(Data in this exercise)
────────────────────
(* ===== verification/Canvas.v ===== *)
(** The platform the components run on, as the code uses it.
    - The canvas 2D context is the list of calls made on it, in order
      ([cmd]).
    - The window has its size, its device pixel ratio and its event
      listeners.  [addEventListener] ignores a pair that is already
      registered; [removeEventListener] removes it.
    - The animation-frame queue holds numbered requests.
      [cancelAnimationFrame] removes an id, and does nothing for an id
      that is not pending.
    - [Math.random] is a stream of rationals read in order.
    - [canvas.width] and [canvas.height] are [unsigned long] attributes:
      an assigned number is truncated ([ToUnsignedLong]) and a value above
      [2^31 - 1] gives the default (300 by 150).
    This is the browser, modelled from its documented behaviour; it is not
    code of the repository.  The host is threaded through the state monad
    of [Prelude]. *)

From Stdlib Require Import QArith Qround ZArith List Arith Lia.
From S2P Require Import Prelude JsNumber.
Import ListNotations.

(** A colour [rgba(r,g,b,a)] as the code's template strings build it. *)
Record rgba : Type := RGBA { red : num; green : num; blue : num; alpha : num }.

Inductive cmd : Type :=
| SetTransform (a b c d e f : num)
| ClearRect (x y w h : num)
| BeginPath
| Arc (x y r start stop : num)
| FillStyle (c : rgba)
| Fill
| StrokeStyle (c : rgba)
| LineWidth (w : num)
| MoveTo (x y : num)
| LineTo (x y : num)
| Stroke.

(** The window events the particle fields listen to. *)
Inductive listener : Type := OnResize | OnMouseMove.

Definition listener_eqb (a b : listener) : bool :=
  match a, b with
  | OnResize, OnResize | OnMouseMove, OnMouseMove => true
  | _, _ => false
  end.

(** The canvas element: its backing size (the [width] and [height]
    content attributes, integers) and its CSS size, as assigned. *)
Record canvas : Type := {
  cv_width : Z;
  cv_height : Z;
  cv_style_width : num;
  cv_style_height : num
}.

Record host : Type := {
  h_inner_width : num;
  h_inner_height : num;
  h_device_pixel_ratio : num;
  h_random : nat -> Q;
  h_random_pos : nat;
  h_next_frame : nat;
  h_pending : list nat;
  h_listeners : list listener;
  h_canvas : canvas;
  h_log : list cmd
}.

Definition with_random_pos (h : host) (n : nat) : host :=
  {| h_inner_width := h_inner_width h; h_inner_height := h_inner_height h;
     h_device_pixel_ratio := h_device_pixel_ratio h;
     h_random := h_random h; h_random_pos := n;
     h_next_frame := h_next_frame h; h_pending := h_pending h;
     h_listeners := h_listeners h; h_canvas := h_canvas h; h_log := h_log h |}.

Definition with_frames (h : host) (next : nat) (pending : list nat) : host :=
  {| h_inner_width := h_inner_width h; h_inner_height := h_inner_height h;
     h_device_pixel_ratio := h_device_pixel_ratio h;
     h_random := h_random h; h_random_pos := h_random_pos h;
     h_next_frame := next; h_pending := pending;
     h_listeners := h_listeners h; h_canvas := h_canvas h; h_log := h_log h |}.

Definition with_listeners (h : host) (ls : list listener) : host :=
  {| h_inner_width := h_inner_width h; h_inner_height := h_inner_height h;
     h_device_pixel_ratio := h_device_pixel_ratio h;
     h_random := h_random h; h_random_pos := h_random_pos h;
     h_next_frame := h_next_frame h; h_pending := h_pending h;
     h_listeners := ls; h_canvas := h_canvas h; h_log := h_log h |}.

Definition with_canvas (h : host) (c : canvas) : host :=
  {| h_inner_width := h_inner_width h; h_inner_height := h_inner_height h;
     h_device_pixel_ratio := h_device_pixel_ratio h;
     h_random := h_random h; h_random_pos := h_random_pos h;
     h_next_frame := h_next_frame h; h_pending := h_pending h;
     h_listeners := h_listeners h; h_canvas := c; h_log := h_log h |}.

Definition with_log (h : host) (log : list cmd) : host :=
  {| h_inner_width := h_inner_width h; h_inner_height := h_inner_height h;
     h_device_pixel_ratio := h_device_pixel_ratio h;
     h_random := h_random h; h_random_pos := h_random_pos h;
     h_next_frame := h_next_frame h; h_pending := h_pending h;
     h_listeners := h_listeners h; h_canvas := h_canvas h; h_log := log |}.

(** ** Host operations *)

Definition window_inner_width : St host num := fun h => (h_inner_width h, h).
Definition window_inner_height : St host num := fun h => (h_inner_height h, h).
Definition window_device_pixel_ratio : St host num :=
  fun h => (h_device_pixel_ratio h, h).

Definition math_random : St host num :=
  fun h => (Fin (h_random h (h_random_pos h)), with_random_pos h (S (h_random_pos h))).

Definition request_animation_frame : St host nat :=
  fun h => (h_next_frame h,
            with_frames h (S (h_next_frame h)) (h_pending h ++ [h_next_frame h])).

Definition cancel_animation_frame (id : nat) : St host unit :=
  fun h => (tt, with_frames h (h_next_frame h) (remove_all Nat.eqb id (h_pending h))).

Definition add_event_listener (l : listener) : St host unit :=
  fun h => (tt, if existsb (listener_eqb l) (h_listeners h) then h
                else with_listeners h (h_listeners h ++ [l])).

Definition remove_event_listener (l : listener) : St host unit :=
  fun h => (tt, with_listeners h (remove_all listener_eqb l (h_listeners h))).

(** Assigning a reflected [unsigned long] attribute: the number is
    converted by [ToUnsignedLong]; a result above [2^31 - 1] sets the
    attribute's default instead (HTML, reflection of [unsigned long]). *)
Definition reflect_unsigned (default : Z) (x : num) : Z :=
  let n := to_unsigned_long x in if (n <=? 2147483647)%Z then n else default.

(** [canvas.width = w; canvas.height = hgt]: the defaults are 300 and
    150. *)
Definition set_canvas_size (w hgt : num) : St host unit :=
  fun h => (tt, with_canvas h {| cv_width := reflect_unsigned 300 w;
                                  cv_height := reflect_unsigned 150 hgt;
                                  cv_style_width := cv_style_width (h_canvas h);
                                  cv_style_height := cv_style_height (h_canvas h) |}).

Definition set_canvas_style (w hgt : num) : St host unit :=
  fun h => (tt, with_canvas h {| cv_width := cv_width (h_canvas h);
                                  cv_height := cv_height (h_canvas h);
                                  cv_style_width := w; cv_style_height := hgt |}).

Definition draw_all (cs : list cmd) : St host unit :=
  fun h => (tt, with_log h (h_log h ++ cs)).

Definition draw (c : cmd) : St host unit := draw_all [c].

(** The host delivers a frame to a pending request and forgets it. *)
Definition take_frame (id : nat) (h : host) : option host :=
  if existsb (Nat.eqb id) (h_pending h)
  then Some (with_frames h (h_next_frame h) (remove_all Nat.eqb id (h_pending h)))
  else None.

Definition has_listener (l : listener) (h : host) : bool :=
  existsb (listener_eqb l) (h_listeners h).

(** The browser resizes the window. *)
Definition set_window_size (w hgt : num) : St host unit :=
  fun h => (tt, {| h_inner_width := w; h_inner_height := hgt;
                   h_device_pixel_ratio := h_device_pixel_ratio h;
                   h_random := h_random h; h_random_pos := h_random_pos h;
                   h_next_frame := h_next_frame h; h_pending := h_pending h;
                   h_listeners := h_listeners h; h_canvas := h_canvas h; h_log := h_log h |}).

(** ** Lemmas *)

(** A size in [[0, 2^31)] is stored as its floor. *)
Lemma reflect_unsigned_fin (dflt : Z) (q : Q) :
  (0 <= q < 2147483648)%Q -> reflect_unsigned dflt (Fin q) = Qfloor q.
Proof.
  intros [H0 H1]. unfold reflect_unsigned.
  rewrite to_unsigned_long_fin by (split; [exact H0|eapply Qlt_trans; [exact H1|reflexivity]]).
  assert (Hf : (Qfloor q < 2147483648)%Z)
    by (rewrite Zlt_Qlt; eapply Qle_lt_trans; [apply Qfloor_le|exact H1]).
  destruct (Z.leb_spec (Qfloor q) 2147483647); [reflexivity|lia].
Qed.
────────────────────
(Task to complete)
Copy the entries above exactly, but only from the line holding "Definition with_log (h" through the line holding "cv_height := reflect_unsigned", both included.

(Output)
Definition with_log (h : host) (log : list cmd) : host :=
  {| h_inner_width := h_inner_width h; h_inner_height := h_inner_height h;
     h_device_pixel_ratio := h_device_pixel_ratio h;
     h_random := h_random h; h_random_pos := h_random_pos h;
     h_next_frame := h_next_frame h; h_pending := h_pending h;
     h_listeners := h_listeners h; h_canvas := h_canvas h; h_log := log |}.

(** ** Host operations *)

Definition window_inner_width : St host num := fun h => (h_inner_width h, h).
Definition window_inner_height : St host num := fun h => (h_inner_height h, h).
Definition window_device_pixel_ratio : St host num :=
  fun h => (h_device_pixel_ratio h, h).

Definition math_random : St host num :=
  fun h => (Fin (h_random h (h_random_pos h)), with_random_pos h (S (h_random_pos h))).

Definition request_animation_frame : St host nat :=
  fun h => (h_next_frame h,
            with_frames h (S (h_next_frame h)) (h_pending h ++ [h_next_frame h])).

Definition cancel_animation_frame (id : nat) : St host unit :=
  fun h => (tt, with_frames h (h_next_frame h) (remove_all Nat.eqb id (h_pending h))).

Definition add_event_listener (l : listener) : St host unit :=
  fun h => (tt, if existsb (listener_eqb l) (h_listeners h) then h
                else with_listeners h (h_listeners h ++ [l])).

Definition remove_event_listener (l : listener) : St host unit :=
  fun h => (tt, with_listeners h (remove_all listener_eqb l (h_listeners h))).

(** Assigning a reflected [unsigned long] attribute: the number is
    converted by [ToUnsignedLong]; a result above [2^31 - 1] sets the
    attribute's default instead (HTML, reflection of [unsigned long]). *)
Definition reflect_unsigned (default : Z) (x : num) : Z :=
  let n := to_unsigned_long x in if (n <=? 2147483647)%Z then n else default.

(** [canvas.width = w; canvas.height = hgt]: the defaults are 300 and
    150. *)
Definition set_canvas_size (w hgt : num) : St host unit :=
  fun h => (tt, with_canvas h {| cv_width := reflect_unsigned 300 w;
                                  cv_height := reflect_unsigned 150 hgt;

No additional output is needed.